While the wins and losses are black and white there are nuances to the games. Opponents no longer circle Atlantic Hockey teams as automatic wins.
“I think we have so much respect now nationally. ... It’s not like we haven’t been in games,” Niagara coach Dave Burkholder said. “I think it’s no longer an emerging league. There’s too many good coaches, too many good players, too many guys playing in pro hockey from this league to have to be doubting ourselves any more.”
“I heard other coaches talking last year that Atlantic Hockey might have snuck up on some people,” Canisius coach Dave Smith said. “We’re not sneaking up on anybody anymore. People see the level of coaching and the level of recruits. It’s always a challenge on the road and a lot of non-conference games are on the road. ... Coaches and players are working” their “butts off to win.”

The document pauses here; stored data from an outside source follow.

(** * A shallow embedding of the ray-tracing core of stevenwinfield/raytrace

    Python floats are modelled as the extended reals of IEEE arithmetic
    without rounding ([xfloat]: a real, +inf, -inf or nan); vectors, whose
    components are always finite, as triples of reals.  Python exceptions
    are the error branch of the result monad [res]. *)

From Stdlib Require Import Reals Lra Lia List ZArith Bool Permutation Btauto.
Import ListNotations.
Open Scope R_scope.

(** ** Python floats *)

Inductive xfloat : Type :=
| Fin (r : R)
| PInf
| NInf
| NaN.

(** Modelled from the spec: the module [constants] is not part of the
    sources; the spec gives a ray's default interval as (0, +inf), so
    [INFINITY] is the float +inf. *)
Definition INFINITY : xfloat := PInf.

Definition Rltb (x y : R) : bool := if Rlt_dec x y then true else false.
Definition Rleb (x y : R) : bool := if Rle_dec x y then true else false.
Definition Reqb (x y : R) : bool := if Req_EM_T x y then true else false.

(** [a < b] on Python floats; every comparison with nan is false. *)
Definition xlt (a b : xfloat) : bool :=
  match a, b with
  | Fin x, Fin y => Rltb x y
  | NInf, Fin _ | NInf, PInf | Fin _, PInf => true
  | _, _ => false
  end.

(** [a <= b] on Python floats. *)
Definition xle (a b : xfloat) : bool :=
  match a, b with
  | Fin x, Fin y => Rleb x y
  | NInf, NInf | PInf, PInf => true
  | NInf, Fin _ | NInf, PInf | Fin _, PInf => true
  | _, _ => false
  end.

(** [a == b] on Python floats. *)
Definition xeqb (a b : xfloat) : bool :=
  match a, b with
  | Fin x, Fin y => Reqb x y
  | PInf, PInf | NInf, NInf => true
  | _, _ => false
  end.

Definition xneg (a : xfloat) : xfloat :=
  match a with
  | Fin x => Fin (- x)
  | PInf => NInf
  | NInf => PInf
  | NaN => NaN
  end.

Definition xadd (a b : xfloat) : xfloat :=
  match a, b with
  | Fin x, Fin y => Fin (x + y)
  | NaN, _ | _, NaN => NaN
  | PInf, NInf | NInf, PInf => NaN
  | PInf, _ | _, PInf => PInf
  | NInf, _ | _, NInf => NInf
  end.

Definition xsub (a b : xfloat) : xfloat := xadd a (xneg b).

(** The sign of an infinite product: [inf * 0] is nan. *)
Definition xscale_inf (pos : bool) (y : R) : xfloat :=
  if Rltb 0 y then (if pos then PInf else NInf)
  else if Rltb y 0 then (if pos then NInf else PInf)
  else NaN.

Definition xmul (a b : xfloat) : xfloat :=
  match a, b with
  | Fin x, Fin y => Fin (x * y)
  | NaN, _ | _, NaN => NaN
  | PInf, Fin y | Fin y, PInf => xscale_inf true y
  | NInf, Fin y | Fin y, NInf => xscale_inf false y
  | PInf, PInf | NInf, NInf => PInf
  | PInf, NInf | NInf, PInf => NInf
  end.

(** [a / d] for a finite, non-zero divisor [d] (the only divisions of
    possibly infinite floats in the sources). *)
Definition xdiv (a : xfloat) (d : R) : xfloat :=
  match a with
  | Fin x => Fin (x / d)
  | PInf => xscale_inf true d
  | NInf => xscale_inf false d
  | NaN => NaN
  end.

(** Python's [min(a, b)]: [b] only when [b < a]. *)
Definition py_min (a b : R) : R := if Rltb b a then b else a.

(** ** Exceptions and the result monad *)

Inductive exc : Type :=
| TypeError
| AttributeError
| ZeroDivisionError
| IndexError
| StructError
| AssertionError
| ValueError
| EOFError
| KeyError
| ValueErrorPixel (x y : Z) (cause : exc).

Inductive res (A : Type) : Type :=
| Ok (a : A)
| Err (e : exc).
Arguments Ok {A} a.
Arguments Err {A} e.

Definition bind {A B} (m : res A) (k : A -> res B) : res B :=
  match m with
  | Ok a => k a
  | Err e => Err e
  end.

Notation "x <- m ;; k" := (bind m (fun x => k))
  (at level 61, m at next level, right associativity).

(** ** vector.Vector *)

Record vec : Type := Vec { vx : R; vy : R; vz : R }.

Definition vadd (a b : vec) : vec := Vec (vx a + vx b) (vy a + vy b) (vz a + vz b).
Definition vsub (a b : vec) : vec := Vec (vx a - vx b) (vy a - vy b) (vz a - vz b).
Definition vneg (a : vec) : vec := Vec (- vx a) (- vy a) (- vz a).
Definition vscale (k : R) (a : vec) : vec := Vec (k * vx a) (k * vy a) (k * vz a).
Definition vdot (a b : vec) : R := vx a * vx b + vy a * vy b + vz a * vz b.
Definition norm2 (a : vec) : R := vdot a a.
Definition norm (a : vec) : R := sqrt (norm2 a).

(** [Vector.__truediv__]: dividing by [0.0] raises. *)
Definition vdiv (a : vec) (k : R) : res vec :=
  if Reqb k 0 then Err ZeroDivisionError
  else Ok (Vec (vx a / k) (vy a / k) (vz a / k)).

(** [Vector.normalized] and the in-place [Vector.normalize]. *)
Definition normalized (a : vec) : res vec := vdiv a (norm a).

(** [Vector.__getitem__] on the tuple [(x, y, z)]. *)
Definition vget (a : vec) (i : nat) : R :=
  match i with
  | 0%nat => vx a
  | 1%nat => vy a
  | _ => vz a
  end.

(** [Vector.reflected]. *)
Definition reflected (a n : vec) : vec := vsub a (vscale (2 * vdot a n) n).

(** ** ray.Ray *)

Record ray : Type := Ray {
  source : vec;
  direction : vec;
  min_distance : xfloat;
  max_distance : xfloat
}.

(** The constructor [Ray(source, direction, min_distance=0.0,
    max_distance=INFINITY)] normalises the direction. *)
Definition mk_ray (s d : vec) (lo hi : xfloat) : res ray :=
  d' <- normalized d ;; Ok (Ray s d' lo hi).

Definition mk_ray_default (s d : vec) : res ray := mk_ray s d (Fin 0) INFINITY.

(** [Ray.point]. *)
Definition point (r : ray) (t : R) : vec := vadd (source r) (vscale t (direction r)).

(** [Ray.__neg__]: same source and bounds, opposite direction (rebuilt
    through the constructor). *)
Definition ray_neg (r : ray) : res ray :=
  mk_ray (source r) (vneg (direction r)) (min_distance r) (max_distance r).

(** [ray.min_distance < d < ray.max_distance]. *)
Definition in_range (r : ray) (d : xfloat) : bool :=
  xlt (min_distance r) d && xlt d (max_distance r).

(** What [intersection(ray, compute_normal)] returns: a distance (or
    [None]) and a normal (or [None]). *)
Definition isect : Type := (option xfloat * option vec)%type.

(** [None @ v] raises; only a [Vector] normal can be dotted. *)
Definition odot (n : option vec) (v : vec) : res R :=
  match n with
  | Some n => Ok (vdot n v)
  | None => Err TypeError
  end.

(** ** primitive.AxisAlignedBox *)

Record aabox : Type := AABox {
  xmin : xfloat; xmax : xfloat;
  ymin : xfloat; ymax : xfloat;
  zmin : xfloat; zmax : xfloat
}.

(** [self.min[i]] and [self.max[i]]. *)
Definition box_min (b : aabox) (i : nat) : xfloat :=
  match i with 0%nat => xmin b | 1%nat => ymin b | _ => zmin b end.
Definition box_max (b : aabox) (i : nat) : xfloat :=
  match i with 0%nat => xmax b | 1%nat => ymax b | _ => zmax b end.

(** [AxisAlignedBox._tests]: (index, other1, other2, normal). *)
Definition aab_tests : list (nat * nat * nat * vec) :=
  [(0, 1, 2, Vec 1 0 0); (1, 2, 0, Vec 0 1 0); (2, 0, 1, Vec 0 0 1)]%nat.

(** One plane of a pair: the body of the inner [for] loop, updating the
    running (min_intersection_distance, min_normal). *)
Definition aab_plane (b : aabox) (r : ray) (index o1 o2 : nat)
    (acc : xfloat * option vec) (plane_distance : xfloat) (this_normal : vec)
    : xfloat * option vec :=
  let '(md, mn) := acc in
  let d := xdiv (xsub plane_distance (Fin (vget (source r) index)))
                (vget (direction r) index) in
  if in_range r d then
    let i1 := xadd (Fin (vget (source r) o1)) (xmul d (Fin (vget (direction r) o1))) in
    if xle (box_min b o1) i1 && xle i1 (box_max b o1) then
      let i2 := xadd (Fin (vget (source r) o2)) (xmul d (Fin (vget (direction r) o2))) in
      if xle (box_min b o2) i2 && xle i2 (box_max b o2) && xlt d md
      then (d, Some this_normal)
      else (md, mn)
    else (md, mn)
  else (md, mn).

(** The outer loop of [AxisAlignedBox._intersection].  The [return]
    statement is indented inside the [for] body, so the method returns
    after the first axis the ray is not parallel to; when every axis is
    skipped the loop ends and the method returns [None] ([Datatypes.None]
    here). *)
Fixpoint aab_loop (b : aabox) (r : ray) (tests : list (nat * nat * nat * vec))
    (acc : xfloat * option vec) : option (xfloat * option vec) :=
  match tests with
  | [] => None
  | (index, o1, o2, n) :: rest =>
      if Reqb (vget (direction r) index) 0 then aab_loop b r rest acc
      else
        let acc1 := aab_plane b r index o1 o2 acc (box_min b index) (vneg n) in
        let acc2 := aab_plane b r index o1 o2 acc1 (box_max b index) n in
        Some acc2
  end.

(** [AxisAlignedBox.intersection] (through [Primitive.intersection], whose
    [distance, normal = ...] raises on a [None] result). *)
Definition aab_intersection (b : aabox) (r : ray) (compute_normal : bool) : res isect :=
  match aab_loop b r aab_tests (INFINITY, None) with
  | None => Err TypeError
  | Some (d, n) => Ok (Some d, n)
  end.

(** The slab test as the spec words it: all three axis pairs are examined,
    the globally minimal valid distance is kept, and the result is returned
    after the loop ([None] when nothing was found). *)
Fixpoint aab_loop_all_axes (b : aabox) (r : ray) (tests : list (nat * nat * nat * vec))
    (acc : xfloat * option vec) : xfloat * option vec :=
  match tests with
  | [] => acc
  | (index, o1, o2, n) :: rest =>
      if Reqb (vget (direction r) index) 0 then aab_loop_all_axes b r rest acc
      else
        let acc1 := aab_plane b r index o1 o2 acc (box_min b index) (vneg n) in
        let acc2 := aab_plane b r index o1 o2 acc1 (box_max b index) n in
        aab_loop_all_axes b r rest acc2
  end.

Definition aab_intersection_all_axes (b : aabox) (r : ray) : isect :=
  let '(d, n) := aab_loop_all_axes b r aab_tests (INFINITY, None) in
  if xeqb d INFINITY then (None, None) else (Some d, n).

(** Python's [min(a, b)] and [max(a, b)] on floats. *)
Definition xmin2 (a b : xfloat) : xfloat := if xlt b a then b else a.
Definition xmax2 (a b : xfloat) : xfloat := if xlt a b then b else a.

(** [AxisAlignedBox.combine]. *)
Definition combine (a b : aabox) : aabox :=
  AABox (xmin2 (xmin a) (xmin b)) (xmax2 (xmax a) (xmax b))
        (xmin2 (ymin a) (ymin b)) (xmax2 (ymax a) (ymax b))
        (xmin2 (zmin a) (zmin b)) (xmax2 (zmax a) (zmax b)).

(** [AxisAlignedBox.overlap]: [None] when the boxes are disjoint. *)
Definition overlap (a b : aabox) : option aabox :=
  let x0 := xmax2 (xmin a) (xmin b) in
  let x1 := xmin2 (xmax a) (xmax b) in
  if xlt x1 x0 then None else
  let y0 := xmax2 (ymin a) (ymin b) in
  let y1 := xmin2 (ymax a) (ymax b) in
  if xlt y1 y0 then None else
  let z0 := xmax2 (zmin a) (zmin b) in
  let z1 := xmin2 (zmax a) (zmax b) in
  if xlt z1 z0 then None else
  Some (AABox x0 x1 y0 y1 z0 z1).

(** [AxisAlignedBox.volume]. *)
Definition volume (b : aabox) : xfloat :=
  xmul (xmul (xsub (xmax b) (xmin b)) (xsub (ymax b) (ymin b)))
       (xsub (zmax b) (zmin b)).

(** ** primitive.Sphere *)

(** [Sphere._intersection]: the smaller in-range root, else the other
    in-range root, else no hit. *)
Definition sphere_distance (centre : vec) (radius : R) (r : ray) : option R :=
  let diff := vsub centre (source r) in
  let diff2 := norm2 diff in
  let projection := vdot (direction r) diff in
  let discriminant := projection * projection - diff2 + radius * radius in
  if Rltb discriminant 0 then None
  else
    let sq := sqrt discriminant in
    let distance1 := projection + sq in
    let distance2 := projection - sq in
    let visible1 := in_range r (Fin distance1) in
    let visible2 := in_range r (Fin distance2) in
    if visible1 then
      (if visible2 then Some (py_min distance1 distance2) else Some distance1)
    else if visible2 then Some distance2
    else None.

Definition sphere_intersection (centre : vec) (radius : R) (r : ray)
    (compute_normal : bool) : res isect :=
  let d := sphere_distance centre radius r in
  if compute_normal then
    match d with
    | None => Ok (None, None)
    | Some t => n <- normalized (vsub (point r t) centre) ;; Ok (Some (Fin t), Some n)
    end
  else Ok (option_map Fin d, None).

(** [Sphere._bounding_box]. *)
Definition sphere_bounding_box (c : vec) (radius : R) : aabox :=
  AABox (Fin (vx c - radius)) (Fin (vx c + radius))
        (Fin (vy c - radius)) (Fin (vy c + radius))
        (Fin (vz c - radius)) (Fin (vz c + radius)).

(** ** colour.Colour and material.Material *)

(** The component setters of [Colour] store [max(0.0, value)]. *)
Record colour : Type := MkColour { red : R; green : R; blue : R }.

Definition py_max0 (v : R) : R := if Rltb 0 v then v else 0.

(** [Colour(red, green, blue)]. *)
Definition Colour (r g b : R) : colour := MkColour (py_max0 r) (py_max0 g) (py_max0 b).

Definition BLACK : colour := Colour 0 0 0.

(** [Colour.__add__] / [__iadd__]. *)
Definition cadd (a b : colour) : colour :=
  Colour (red a + red b) (green a + green b) (blue a + blue b).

Take a look at the league and the coaching talent is there along with caliber of players. Each team may not have half a dozen NHL draft picks, but two players, Cory Conacher (Canisius) and Christopher Tanev (RIT) are current NHLers with a number of others playing in the AHL. The difference in facilities isn’t as stark as it once was with constant improvements and upgrades (see the HarborCenter in downtown Buffalo for an upcoming example).
So what’s the biggest hindrance?
It’s the word no one wants to talk about, but it’s the reality of college game. The NCAA limit is 18 full scholarships. Atlantic Hockey only allows 12. The scholarship gap puts Atlantic Hockey at a competitive disadvantage.

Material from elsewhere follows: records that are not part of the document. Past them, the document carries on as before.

(** C4. Idempotence of refresh: after an [update()] that returned on
    snapshot [md], an [update()] whose fetch returns the same snapshot
    returns too, leaves the broker map as it is (the same handles under the
    same ids), and leaves the topic map with the same names bound to the
    same handle objects; no handle is created. *)
Theorem update_idempotent st net md st1 net' :
  (_get_metadata net st).2 = Return md →
  update net st = (st1, Return tt) →
  (_get_metadata net' st1).2 = Return md →
  ∃ st2, update net' st1 = (st2, Return tt)
    ∧ _brokers (self st2) = _brokers (self st1)
    ∧ dom (_topics (self st2)) = dom (_topics (self st1))
    ∧ Topic.oid <$> _topics (self st2) = Topic.oid <$> _topics (self st1).
Proof.
  intros Hg Hup Hg'. rewrite update_unfold in Hup. rewrite update_unfold.
  destruct (_get_metadata_frame net st) as [Hself _].
  destruct (_get_metadata net st) as [st0 r0]. cbn in Hg, Hself. subst r0.
  destruct (_get_metadata_frame net' st1) as [Hself' _].
  destruct (_get_metadata net' st1) as [st0' r0']. cbn in Hg', Hself'. subst r0'.
  set (lb := MetadataResponse.brokers md) in *.
  set (lt := MetadataResponse.topics md) in *.
  (* the first cycle *)
  destruct (_update_brokers_spec lb st0)
    as (sta & ra & Hra & _ & Hsa & _ & Hgone & _ & Hres).
  rewrite Hra in Hup. destruct ra as [[]|e|]; [|by inversion Hup|done].
  destruct (_update_topics_spec lt sta)
    as (st1' & Hrt & Hb1 & Hs1 & Hout1 & _ & _ & Hin1 & _).
  rewrite Hrt in Hup. injection Hup as ->.
  (* the second cycle: brokers *)
  destruct (_update_brokers_spec lb st0')
    as (stb & rb & -> & Htb & Hsb & Hkept & Hgone' & Horig & Hres').
  rewrite Hself' in Hkept, Horig, Htb, Hsb.
  assert (Hok : rb = Return tt).
  { destruct rb as [[]|e|]; [done| |done].
    destruct Hres' as (id & meta & b' & Hin & Hb' & Hbad & _). exfalso.
    destruct (Hres _ _ Hin) as (b & Hb & Hgood). rewrite <- Hb1 in Hb.
    destruct (Horig id b' Hb') as [Hold|(Hnone & _)]; [|congruence].
    rewrite Hb in Hold. injection Hold as ->. done. }
  subst rb.
  assert (Hbrokers : _brokers (self stb) = _brokers (self st1)).
  { apply map_eq. intros k. destruct (decide (k ∈ lb.*1)) as [Hk|Hk].
    - apply list_elem_of_fmap in Hk as ([k' meta] & -> & Hin).
      destruct (Hres _ _ Hin) as (b & Hb & _). rewrite <- Hb1 in Hb.
      cbn [fst]. rewrite Hb. apply Hkept; [done|]. by eapply elem_of_fst.
    - rewrite (Hgone' k Hk), Hb1. by rewrite (Hgone k Hk). }
  (* the second cycle: topics *)
  destruct (_update_topics_spec lt stb)
    as (st2 & -> & Hb2 & _ & Hout2 & Hkeep2 & Horig2 & _).
  rewrite Htb in Hkeep2, Horig2.
  assert (Hoids : Topic.oid <$> _topics (self st2) = Topic.oid <$> _topics (self st1)).
  { apply map_eq. intros name. rewrite !lookup_fmap.
    destruct (_topics (self st1) !! name) as [tp|] eqn:Htp.
    - destruct (decide (name ∈ lt.*1)) as [Hn|Hn].
      + destruct (Hkeep2 name tp Htp Hn) as (tp' & -> & Ho). cbn. by rewrite Ho.
      + by rewrite (Hout1 name Hn) in Htp.
    - destruct (_topics (self st2) !! name) as [tp'|] eqn:Htp'; [|done]. exfalso.
      destruct (decide (name ∈ lt.*1)) as [Hn|Hn].
      + destruct (Horig2 name) as [[? Hs]|He]; [by eexists|congruence|].
        rewrite (_should_exclude_topic_settings _ _ _ Hsb),
          (_should_exclude_topic_settings _ _ _ Hs1) in He.
        destruct (Hin1 name Hn He) as [? ?]. congruence.
      + by rewrite (Hout2 name Hn) in Htp'. }
  exists st2. split; [done|]. split; [congruence|]. split; [|done].
  apply (f_equal dom) in Hoids. by rewrite !dom_fmap_L in Hoids.
Qed.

Close games are plentiful and provide some sense of moral victories. The conference has been able to compete with many of the big dogs of college hockey, but teams have failed to consistently get over the hump for wins.

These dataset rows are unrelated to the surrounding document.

(* ===== verification/Vector.v ===== *)
(** * ppb's [Vector]: two-dimensional vectors over the float model

    [ppb_vector.Vector] is the library type every position and velocity of
    the program has.  Floats are modelled by exact rationals; [hypot] is
    modelled by [Qsqrt], a square root that is exact on the squares of
    rationals (so the length of an axis-aligned vector is exact, as
    [math.hypot] is on floats) and rounds down at [2^-64] otherwise.
    The operations are those the program calls: [+], [-], scaling by a
    scalar, the dot product, [length], [normalize], [reflect], truth
    testing, and the constants of [ppb.directions]. *)

From Stdlib Require Import QArith Qminmax Qabs Lqa ZArith Lia List Morphisms Setoid Psatz.
From S2P Require Import Prelude.
Import ListNotations.
Open Scope Q_scope.
Open Scope py_scope.

(** ** The square root behind [math.hypot] *)

Definition sqrt_bits : Z := 64.

Definition Qsqrt (q : Q) : Q :=
  let r := Qred q in
  Z.sqrt (Qnum r * Zpos (Qden r) * 4 ^ sqrt_bits) # (Qden r * Z.to_pos (2 ^ sqrt_bits)).

Lemma Qred_coprime (a : Z) (b : positive) : Z.gcd a (Zpos b) = 1%Z -> Qred (a # b) = a # b.
Proof.
  intros G. unfold Qred.
  pose proof (Z.ggcd_correct_divisors a (Zpos b)) as Hd.
  pose proof (Z.ggcd_gcd a (Zpos b)) as Hg.
  destruct (Z.ggcd a (Zpos b)) as [g [a' b']]; simpl in *.
  rewrite G in Hg. subst g. destruct Hd as [Ha Hb].
  rewrite Z.mul_1_l in Ha, Hb. rewrite <- Ha, <- Hb. reflexivity.
Qed.

Lemma gcd_square_1 (n m : Z) : Z.gcd n m = 1%Z -> Z.gcd (n * n) (m * m) = 1%Z.
Proof.
  intros H. change (Z.coprime (n * n) (m * m)).
  apply Z.coprime_mul_l; apply Z.coprime_mul_r; exact H.
Qed.

Lemma sqrt_scale_pos : (0 < 2 ^ sqrt_bits)%Z.
Proof. apply Z.pow_pos_nonneg; unfold sqrt_bits; lia. Qed.

Lemma sqrt_scale_square : (4 ^ sqrt_bits = 2 ^ sqrt_bits * 2 ^ sqrt_bits)%Z.
Proof. rewrite <- Z.pow_mul_l. reflexivity. Qed.

(** [Qsqrt] depends on the value of its argument, not on its
    representation. *)
Lemma Qsqrt_compat (p q : Q) : p == q -> Qsqrt p = Qsqrt q.
Proof. intros H. unfold Qsqrt. rewrite (Qred_complete p q H). reflexivity. Qed.

#[export] Instance Qsqrt_proper : Proper (Qeq ==> Qeq) Qsqrt.
Proof. intros p q H. rewrite (Qsqrt_compat p q H). reflexivity. Qed.

(** The square root of a square is exact. *)
Lemma Qsqrt_square (x : Q) : Qsqrt (x * x) == Qabs x.
Proof.
  unfold Qsqrt.
  pose proof (gcd_Qred x) as G. pose proof (Qred_correct x) as Ex.
  destruct (Qred x) as [n d] eqn:Er. simpl in G.
  assert (E : Qred (x * x) = (n * n) # (d * d)).
  { rewrite <- (Qred_coprime (n * n) (d * d)).
    - apply Qred_complete. rewrite <- Ex. reflexivity.
    - rewrite Pos2Z.inj_mul. apply gcd_square_1. exact G. }
  rewrite E. cbn [Qnum Qden].
  pose proof sqrt_scale_pos as Hk. set (k := (2 ^ sqrt_bits)%Z) in *.
  replace (n * n * Z.pos (d * d) * 4 ^ sqrt_bits)%Z with
    ((Z.abs n * Z.pos d * k) * (Z.abs n * Z.pos d * k))%Z.
  2:{ rewrite sqrt_scale_square. fold k. rewrite Pos2Z.inj_mul. destruct n; simpl; lia. }
  rewrite Z.sqrt_square by (apply Z.mul_nonneg_nonneg; lia).
  rewrite <- Ex. unfold Qeq, Qabs; cbn [Qnum Qden].
  rewrite !Pos2Z.inj_mul, Z2Pos.id by lia. destruct n; simpl; nia.
Qed.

Six scholarships make a difference.
Break it down and that’s an entire stating lineup – a goalie, two defensemen and three forwards. It’s two lines. It’s an entire defensive corps.
Atlantic Hockey can win a few hands, but they’re not playing with a complete deck.
Generally speaking, the top two lines can roll with the best in the country. Get into third and fourth lines and one starts to see a difference.
That means if your third line can’t stay with the other team’s, you’re rolling out your first line a lot more and dealing with fatigue as the game wears on. And a number of non-conference losses have come down to play in the third period.
Western New York saw that first hand in the NCAA Tournament last year as both Canisius and Niagara had third-period leads against Quinnipiac and North Dakota only to lose those games as depth became a determining factor.
Programs will get some relief over the next two seasons as Atlantic Hockey will increase to 13 scholarships next season and 14 for the 2015-16 season.
This weekend, Canisius and Niagara stay in conference.
The Golden Griffins and Purple Eagles are both in a three-way tie for fourth place in Atlantic Hockey as their seven points are three behind league-leader Mercyhurst.
The Griffs, fresh off a three-point weekend against Connecticut, travel to West Point for two games against Army.
The Purple Eagles return after a week off for a pair of games at UConn. Niagara is still searching for its first road win of the season.